While the demonstration is impressive, Dr. Kagan tempered expectations: "Is it an eSports champion? Absolutely not." The neurons are still learning, and feedback mechanisms for right and wrong actions need refinement. However, the company has "solved the interface problem" - the critical challenge of interacting with brain cells in real-time, training them, and shaping their behavior.

This real-time interaction capability is precisely why the CL1 was designed. The company hopes the system will soon excel at Doom gaming and then take on increasingly complex tasks beyond entertainment applications.

Open Development Platform

The video demonstration concludes with a call to action for developers and researchers. Cortical Labs is inviting the scientific and developer community to interact with their open CL1 API to explore what can be built with this novel computing platform. "The neurons are ready," the company states, signaling their readiness to support external development efforts.

Technical Context and Industry Implications

This development sits at the intersection of several emerging technology trends: biological computing, neuromorphic engineering, and hybrid silicon-biological systems. While traditional AI relies on artificial neural networks implemented in software or specialized hardware, Cortical Labs is working with actual biological neurons.

The use of 200,000 living human neurons represents a significant scale-up from earlier demonstrations. Each neuron can form thousands of synaptic connections, creating a biological network with computational properties distinct from traditional von Neumann architectures.

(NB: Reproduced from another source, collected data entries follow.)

(** * Stale-Repository-Checker: a shallow embedding of [main.py]

    The program walks a root directory with [os.walk], asks GitPython about
    every sub-directory it meets, keeps the ones that are "stale" and prints
    one block per kept directory.

    Conventions of the embedding:
    - Python [int] is [Z]; Python [str] is [string] (compared the way Python
      compares strings, position by position on character codes);
    - a call that may raise returns [res A]: [Ok v] or [Raise e];
    - [print] appends one entry to a list of printed texts, [logger.<level>]
      appends one record to a list of log records;
    - the file system and GitPython are not part of the program: the
      directory tree is a value of type [Tree], and what [Repo(path)]
      does is a function from paths to [res Repo]. *)

From Stdlib Require Import ZArith List Bool Ascii String Lia.
From Stdlib Require Import Permutation Sorted DecimalString.
Import ListNotations.

#[local] Open Scope string_scope.
#[local] Open Scope Z_scope.

(* ================================================================== *)
(** ** Python strings *)

Module PyStr.

(** The character ["\n"]. *)
Definition LF : ascii := "010"%char.
(** The character ["\t"], default of [--indent]. *)
Definition TAB : ascii := "009"%char.
(** The character ["\033"] that starts every colorama code. *)
Definition ESC : ascii := "027"%char.

Definition nl : string := String LF EmptyString.

(** [s * n] on Python strings: no copy at all when [n <= 0]. *)
Fixpoint repeat_nat (s : string) (n : nat) : string :=
  match n with
  | O => ""
  | S k => s ++ repeat_nat s k
  end.

Definition mul (s : string) (n : Z) : string := repeat_nat s (Z.to_nat n).

(** [s.replace(old, new)] for a non-empty [old]: the occurrences of [old]
    are found from left to right and do not overlap.  [skip] counts the
    characters of an occurrence already replaced that are still to be
    dropped. *)
Fixpoint replace_from (old new : string) (skip : nat) (s : string) : string :=
  match s with
  | EmptyString => EmptyString
  | String c rest =>
      match skip with
      | S k => replace_from old new k rest
      | O =>
          if prefix old s
          then new ++ replace_from old new (Nat.pred (String.length old)) rest
          else String c (replace_from old new O rest)
      end
  end.

Definition replace (old new s : string) : string := replace_from old new O s.

(** [s.split("\n")]: the lines of [s]; a text without ["\n"] is one line,
    the empty text is one empty line. *)
Fixpoint split_lines (s : string) : list string :=
  match s with
  | EmptyString => [EmptyString]
  | String c rest =>
      if Ascii.eqb c LF then EmptyString :: split_lines rest
      else match split_lines rest with
           | [] => [String c EmptyString]
           | l :: ls => String c l :: ls
           end
  end.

Timeline and Commercial Availability

Cortical Labs initially announced the CL1 launch last year, with shipments scheduled for June of the same year. The Doom demonstration suggests the company has made substantial progress in both the hardware and software interfaces necessary for practical applications.

The technology raises interesting questions about the future of computing, particularly for tasks that might benefit from the adaptive, parallel processing capabilities of biological systems. While still in early stages, the ability to train living neurons to perform goal-directed tasks in real-time environments represents a notable milestone in the evolution of computing paradigms.

As biological computing continues to mature, systems like the CL1 may find applications in areas where traditional computing struggles, such as adaptive pattern recognition, complex decision-making under uncertainty, or tasks requiring continuous learning from limited data.

The demonstration of Doom-playing neurons serves as both a proof of concept and a compelling visual representation of biological computing's potential, even as the technology remains far from replacing conventional computing systems for most applications.